Makes sense about the RGB/CMYK breakdown but if we're printing bitmap with vector background doesn't that cause a conflict? We have printed RGB in the past trying to push colors with good results
Rendering intents specify to the RIP how to handle specific object types. You can mix and match different types for different objects.The RIP sorts it out and it does it far better than anything else you might bring to bear on the problem. Regardless of what your average buck profilista says, all you need is one or maybe two good profiles. I've been printing lo these many years and I have exactly two, count 'em two, profiles and I can't remember the last time I used the second one. They're both variations of Oracal's 3561G stock profile. I print on every media imaginable, and probably some not so imaginable, using just one of the two with never, as in ever, a problem hitting some specific color or another.
You set your rendering intents for bitmaps to "Perceptual" and set the rest of the rendering intents to whatever tickles your fancy. Setting the rest of them to "No Color Correction" or, failing that, "Saturation" is never a bad idea but you might want to print a Pantone chart with that rendering intent just to see exactly what you're going to get color-wise. Never forget, and I grow weary of saying it as well, what comes out of the printer is the truth. Repeat that as many times as necessary so that it's burned indelibly into your brain. What's on your monitor or a stack of Pantone color samples or any thing else is not the truth. Not by a long shot.

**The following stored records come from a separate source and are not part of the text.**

(* ===== verification/Coin.v ===== *)
(** * Coin: the lifetime states every coin keeps

    [metrics/state.rs] (module [State_metrics]) and [metrics/price_lifetime.rs] (module
    [Price_lifetime]): the last reserves and venue, and the price path's peak, trough
    and stall clock. *)

From S2P Require Export Vocab Windows.

Module State_metrics.
Record t := { reserve_sol : option f64; peak_reserve_sol : option f64; on_curve : option bool }.

Definition default : t := {| reserve_sol := None; peak_reserve_sol := None; on_curve := None |}.

Definition on_trade (s : t) (r : f64) (c : bool) : t :=
  if is_finite r
  then {| reserve_sol := Some r;
          peak_reserve_sol := Some (map_or (peak_reserve_sol s) r (fun p => fmax p r));
          on_curve := Some c |}
  else {| reserve_sol := reserve_sol s; peak_reserve_sol := peak_reserve_sol s; on_curve := Some c |}.

Definition time (created_at now : Ts) : f64 := secs_between created_at now.

Definition liquidity (s : t) : f64 := unwrap_or (reserve_sol s) f_nan.

Definition value (s : t) (id : Metric) (created_at now : Ts) : f64 :=
  match id with
  | AgeSec => time created_at now
  | LiquiditySol => liquidity s
  | PeakLiquiditySol => unwrap_or (peak_reserve_sol s) f_nan
  | OnCurve => map_or (on_curve s) f_nan (fun c => f_of_Z (if c then 1 else 0))
  | _ => f_nan
  end.
End State_metrics.

Module Price_lifetime.
Record t := {
  peak_price : option f64;
  trough_price : option f64;
  last_price : option f64;
  peak_at : Ts;
}.

Definition new (created_at : Ts) : t :=
  {| peak_price := None; trough_price := None; last_price := None; peak_at := created_at |}.

Definition on_trade (s : t) (price : f64) (at_ : Ts) : t :=
  if negb (is_finite price) then s
  else
    let new_high := match peak_price s with Some peak => price >. peak | None => true end in
    let new_low := match trough_price s with Some trough => price <. trough | None => true end in
    {| peak_price := if new_high then Some price else peak_price s;
       peak_at := if new_high then at_ else peak_at s;
       trough_price := if new_low then Some price else trough_price s;
       last_price := Some price |}.

Definition last_price_or_nan (s : t) : f64 := unwrap_or (last_price s) f_nan.

Definition stall (s : t) (now : Ts) : f64 := fmax (secs_between (peak_at s) now) f_zero.

Definition trail (s : t) : f64 :=
  match peak_price s, last_price s with
  | Some peak, Some current =>
      if peak >. f_zero then (peak ⊖ current) ⊘ peak ⊗ f_of_Z 100 else f_nan
  | _, _ => f_nan
  end.

Definition rise (s : t) : f64 :=
  match trough_price s, last_price s with
  | Some trough, Some current =>
      if trough >. f_zero then (current ⊖ trough) ⊘ trough ⊗ f_of_Z 100 else f_nan
  | _, _ => f_nan
  end.

Definition value (s : t) (id : Metric) (now : Ts) : f64 :=
  match id with
  | StallSec => stall s now
  | TrailPct => trail s
  | RisePct => rise s
  | _ => f_nan
  end.
End Price_lifetime.

(** ** Facts *)

Module Coin_facts.
Import Price_lifetime.

(** The state after at least one finite price: the three prices are present, finite,
    and ordered. *)
Definition path_ok (s : t) : Prop :=
  match trough_price s, last_price s, peak_price s with
  | Some lo, Some p, Some hi =>
      is_finite lo = true /\ is_finite p = true /\ is_finite hi = true /\
      (lo <=. p) = true /\ (p <=. hi) = true
  | None, None, None => True
  | _, _, _ => False
  end.

Lemma new_ok c : path_ok (new c).
Proof. done. Qed.

Lemma on_trade_ok s p at_ : path_ok s -> path_ok (on_trade s p at_).
Proof.
  unfold path_ok, on_trade. destruct (is_finite p) eqn:Hf; cbn [negb]; [|done].
  assert (Hn : is_nan p = false) by auto with engine.
  destruct (trough_price s) as [lo|], (last_price s) as [q|], (peak_price s) as [hi|];
    cbn; try done; unfold fgt.
  - intros (Hlo & Hq & Hhi & H1 & H2).
    assert (is_nan lo = false) by auto with engine.
    assert (is_nan hi = false) by auto with engine.
    destruct (p <. lo) eqn:E1, (hi <. p) eqn:E2; cbn; split_and!;
      auto using fle_refl, flt_total.
  - intros _. split_and!; auto using fle_refl.
Qed.

(** The peak's stall clock restarts exactly on a strictly higher finite price (or the
    first one), and otherwise stands. *)
Lemma on_trade_clock s p at_ :
  peak_at (on_trade s p at_) =
    if is_finite p && match peak_price s with Some hi => p >. hi | None => true end
    then at_ else peak_at s.
Proof. unfold on_trade. by destruct (is_finite p). Qed.

Lemma peak_monotone s p at_ hi :
  path_ok s -> peak_price s = Some hi ->
  exists hi', peak_price (on_trade s p at_) = Some hi' /\ (hi <=. hi') = true.
Proof.
  unfold path_ok. intros Hok Hhi. rewrite Hhi in Hok.
  destruct (trough_price s), (last_price s); try done. destruct Hok as (_ & _ & Hf & _).
  unfold on_trade. destruct (is_finite p) eqn:Hp; cbn [negb].
  2: { exists hi. split; [done|]. auto with engine. }
  cbn. rewrite Hhi. unfold fgt. destruct (hi <. p) eqn:E; eexists; (split; [done|]); auto with engine.
Qed.

Lemma reserve_peak_monotone (s : State_metrics.t) r c hi :
  State_metrics.peak_reserve_sol s = Some hi -> is_nan hi = false ->
  exists hi', State_metrics.peak_reserve_sol (State_metrics.on_trade s r c) = Some hi' /\
    (hi <=. hi') = true.
Proof.
  intros Hs Hn. unfold State_metrics.on_trade. destruct (is_finite r); cbn; rewrite Hs.
  - eexists. split; [done|]. by apply fmax_ge_l.
  - eexists. split; [done|]. by apply fle_refl.
Qed.
End Coin_facts.

(** ** What a coin remembers of each wallet

    [metrics/print_wallet.rs] (module [Print_wallet]) and [metrics/holder_book.rs]: the
    per-wallet token book, its class sums, its ranking by bag size and the readings off
    them.  A [BTreeSet] is its ascending list.  The two indexings of the source that a
    missing key or index would stop ([groups[g]], [bags[w]]) read an empty group and a
    zero bag. *)

(** ** Bits of a float *)

Definition to_bits (x : f64) : Z :=
  match x with
  | S754_zero s => if s then 2 ^ 63 else 0
  | S754_infinity s => (if s then 2 ^ 63 else 0) + 2047 * 2 ^ 52
  | S754_nan => 4095 * 2 ^ 51
  | S754_finite s m e =>
      (if s then 2 ^ 63 else 0) +
      (if Z.pos m <? 2 ^ 52 then Z.pos m else (e + 1075) * 2 ^ 52 + (Z.pos m - 2 ^ 52))
  end.

Definition from_bits (b : Z) : f64 :=
  let s := 2 ^ 63 <=? b in
  let ex := (b / 2 ^ 52) mod 2 ^ 11 in
  let fr := b mod 2 ^ 52 in
  if ex =? 2047 then (if fr =? 0 then S754_infinity s else S754_nan)
  else if ex =? 0 then
    match fr with Z.pos m => S754_finite s m (-1074) | _ => S754_zero s end
  else match fr + 2 ^ 52 with Z.pos m => S754_finite s m (ex - 1075) | _ => S754_zero s end.

(** ** The wallet behind a print *)

Module Print_wallet.
Record t := { last_buy : gmap Z Ts; since_buy : f64 }.

Definition default : t := {| last_buy := ∅; since_buy := f_nan |}.

Definition on_trade (s : t) (tr : TradeLite) : t :=
  {| since_buy := map_or (last_buy s !! t_wallet_hash tr) f_nan (fun at_ => secs_between at_ (t_at tr));
     last_buy := if bool_decide (t_side tr = Buy) && is_foldable (t_sol tr)
                 then <[t_wallet_hash tr := t_at tr]> (last_buy s) else last_buy s |}.

Definition on_tick (s : t) : t := {| last_buy := last_buy s; since_buy := f_nan |}.

Definition value (s : t) (id : Metric) : f64 := match id with SinceBuySec => since_buy s | _ => f_nan end.
End Print_wallet.

(** ** The holder book *)

Inductive TopHolders := TopOne | TopTen | TopOnePct | TopTenPct.

Definition usize_div_ceil (a b : nat) : nat := Nat.div (a + b - 1) b.

Definition top_size (top : TopHolders) (holders : nat) : nat :=
  Nat.min (match top with
           | TopOne => 1 | TopTen => 10 | TopOnePct => usize_div_ceil holders 100 | TopTenPct => usize_div_ceil holders 10
           end) holders.

Definition dump_drop_pct (pool_tokens sold : f64) : f64 :=
  let keep := pool_tokens ⊘ (pool_tokens ⊕ sold) in
  (f_of_Z 1 ⊖ keep ⊗ keep) ⊗ f_of_Z 100.

Definition BUNDLE_MIN_WALLETS : Z := 3.

Record Bag := { bag_tokens : f64; bag_group : option Z; bag_public : option bool }.
Record Group := { gr_n : Z; gr_early : list Z }.

Definition Group_default : Group := {| gr_n := 0; gr_early := [0; 0] |}.

Record HolderBook := {
  hb_bags : gmap Z Bag;
  hb_groups : list Group;
  hb_group_of : gmap (Z * option Z) Z;
  hb_live : f64;
  hb_public : f64;
  hb_unknown : f64;
  hb_bundled : f64;
  hb_broken : bool;
  hb_ranked : list (Z * Z);
  hb_pool_tokens : f64;
}.

Definition HolderBook_default : HolderBook :=
  {| hb_bags := ∅; hb_groups := []; hb_group_of := ∅; hb_live := f_zero; hb_public := f_zero; hb_unknown := f_zero;
     hb_bundled := f_zero; hb_broken := false; hb_ranked := []; hb_pool_tokens := f_zero |}.

(** The order of the ranking: bits first, then wallet. *)
Definition rank_lt (a b : Z * Z) : bool := (a.1 <? b.1) || ((a.1 =? b.1) && (a.2 <? b.2)).

Fixpoint ranked_insert (x : Z * Z) (l : list (Z * Z)) : list (Z * Z) :=
  match l with
  | [] => [x]
  | y :: l' => if rank_lt x y then x :: l else if rank_lt y x then y :: ranked_insert x l' else l
  end.

Definition ranked_remove (x : Z * Z) (l : list (Z * Z)) : list (Z * Z) := List.filter (fun y => negb (bool_decide (y = x))) l.

Definition set_pool (b : HolderBook) (pool : f64) : HolderBook :=
  {| hb_bags := hb_bags b; hb_groups := hb_groups b; hb_group_of := hb_group_of b; hb_live := hb_live b;
     hb_public := hb_public b; hb_unknown := hb_unknown b; hb_bundled := hb_bundled b; hb_broken := hb_broken b;
     hb_ranked := hb_ranked b; hb_pool_tokens := pool |}.

Definition set_broken (b : HolderBook) : HolderBook :=
  {| hb_bags := hb_bags b; hb_groups := hb_groups b; hb_group_of := hb_group_of b; hb_live := hb_live b;
     hb_public := hb_public b; hb_unknown := hb_unknown b; hb_bundled := hb_bundled b; hb_broken := true;
     hb_ranked := hb_ranked b; hb_pool_tokens := hb_pool_tokens b |}.

Definition group_at (b : HolderBook) (g : Z) : Group := unwrap_or (hb_groups b !! Z.to_nat g) Group_default.

(** The wallet's bag moved by [signed] and every sum it is part of. *)
Definition move_bag (b : HolderBook) (wallet : Z) (signed : f64) : HolderBook * f64 :=
  let bag := unwrap_or (hb_bags b !! wallet) {| bag_tokens := f_zero; bag_group := None; bag_public := None |} in
  let old := bag_tokens bag in
  let new := fmax (old ⊕ signed) f_zero in
  let delta := new ⊖ old in
  let ranked := if old >. f_zero then ranked_remove (to_bits old, wallet) (hb_ranked b) else hb_ranked b in
  let ranked := if new >. f_zero then ranked_insert (to_bits new, wallet) ranked else ranked in
  ({| hb_bags := <[wallet := {| bag_tokens := new; bag_group := bag_group bag; bag_public := bag_public bag |}]> (hb_bags b);
      hb_groups := hb_groups b; hb_group_of := hb_group_of b; hb_live := hb_live b ⊕ delta;
      hb_public := match bag_group bag, bag_public bag with
                   | Some _, Some true => hb_public b ⊕ delta | _, _ => hb_public b end;
      hb_unknown := match bag_group bag, bag_public bag with
                    | Some _, None => hb_unknown b ⊕ delta | _, _ => hb_unknown b end;
      hb_bundled := match bag_group bag with
                    | Some g => if BUNDLE_MIN_WALLETS <=? gr_n (group_at b g) then hb_bundled b ⊕ delta else hb_bundled b
                    | None => hb_bundled b
                    end;
      hb_broken := hb_broken b; hb_ranked := ranked; hb_pool_tokens := hb_pool_tokens b |}, new).

Definition tokens_of (b : HolderBook) (wallet : Z) : f64 := map_or (hb_bags b !! wallet) f_zero bag_tokens.

Definition class_first_buy (b : HolderBook) (t : TradeLite) (tokens : f64) : HolderBook :=
  let public := t_build_day_public t in
  let next := wrap_u 32 (Z.of_nat (length (hb_groups b))) in
  let key := (t_slot t, t_build_hash t) in
  let g := unwrap_or (hb_group_of b !! key) next in
  let groups := if g =? next then hb_groups b ++ [Group_default] else hb_groups b in
  let group := unwrap_or (groups !! Z.to_nat g) Group_default in
  let n := wrap_u 32 (gr_n group + 1) in
  let early := if n <? BUNDLE_MIN_WALLETS then <[Z.to_nat (n - 1) := t_wallet_hash t]> (gr_early group) else gr_early group in
  let bundled :=
    if n <? BUNDLE_MIN_WALLETS then hb_bundled b
    else if n =? BUNDLE_MIN_WALLETS
    then hb_bundled b ⊕ (tokens ⊕ foldl fadd f_zero (tokens_of b <$> early))
    else hb_bundled b ⊕ tokens in
  let bag := {| bag_tokens := tokens_of b (t_wallet_hash t); bag_group := Some g; bag_public := public |} in
  {| hb_bags := <[t_wallet_hash t := bag]> (hb_bags b);
     hb_groups := <[Z.to_nat g := {| gr_n := n; gr_early := early |}]> groups;
     hb_group_of := <[key := g]> (hb_group_of b); hb_live := hb_live b;
     hb_public := match public with Some true => hb_public b ⊕ tokens | _ => hb_public b end;
     hb_unknown := match public with None => hb_unknown b ⊕ tokens | _ => hb_unknown b end;
     hb_bundled := bundled; hb_broken := hb_broken b; hb_ranked := hb_ranked b; hb_pool_tokens := hb_pool_tokens b |}.

Definition hb_on_trade (b : HolderBook) (t : TradeLite) : HolderBook :=
  let b := if (t_price t >. f_zero) && (t_priced_reserve_sol t >. f_zero)
           then set_pool b (t_priced_reserve_sol t ⊘ t_price t) else b in
  if hb_broken b then b
  else if negb (is_finite (t_token_amount t) && (t_token_amount t >=. f_zero)) then set_broken b
  else
    let held := hb_bags b !! t_wallet_hash t in
    match t_side t with
    | Buy =>
        let first_buy := is_none_or held (fun bag => is_noneb (bag_group bag)) in
        let '(b, new) := move_bag b (t_wallet_hash t) (t_token_amount t) in
        if first_buy then class_first_buy b t new else b
    | Sell =>
        match held with
        | None => b
        | Some _ => (move_bag b (t_wallet_hash t) (fneg (t_token_amount t))).1
        end
    end.

Definition hb_holders (b : HolderBook) : nat := length (hb_ranked b).

Definition top_dump_drop_pct (b : HolderBook) (top : TopHolders) : f64 :=
  if hb_broken b || (hb_pool_tokens b <=. f_zero) then f_nan
  else
    let n := top_size top (length (hb_ranked b)) in
    dump_drop_pct (hb_pool_tokens b) (foldl fadd f_zero ((fun e => from_bits e.1) <$> take n (rev (hb_ranked b)))).

Definition bag_share_pct (b : HolderBook) (cls : string) : f64 :=
  if hb_broken b || (hb_live b <=. f_zero) then f_nan
  else if String.eqb cls PUBLIC_APP then
    (if hb_unknown b >. f_zero then f_nan else hb_public b ⊘ hb_live b ⊗ f_of_Z 100)
  else if String.eqb cls BUNDLED then hb_bundled b ⊘ hb_live b ⊗ f_of_Z 100
  else f_nan.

One last note; RGB bitmaps with a 'Perceptual' rendering intent print so well, genuine what you see is what you get, that I never hesitate to flatten something into an RGB jpg file and bring it directly into Production Manager. Very seldom do I print out of Flexi unless I'm doing a contour cut. Then, most likely, I'll export out of whatever, usually Corel, into a PDF with just the contour cut path as a vector object and everything else flattened into an RGB bitmap with 'RGB specified for the PDF then, in Flexi, mark the cut path at a contour cut by selecting the path, then doing Arrange->Contour Cut->Make Contour Cut. Almost always you have to ungroup and unmask everything and then delete the then useless black mask rectangle. Or just bring in the bitmap and create the contour in Flexi Just depends on the job and how I happen to feel at the moment.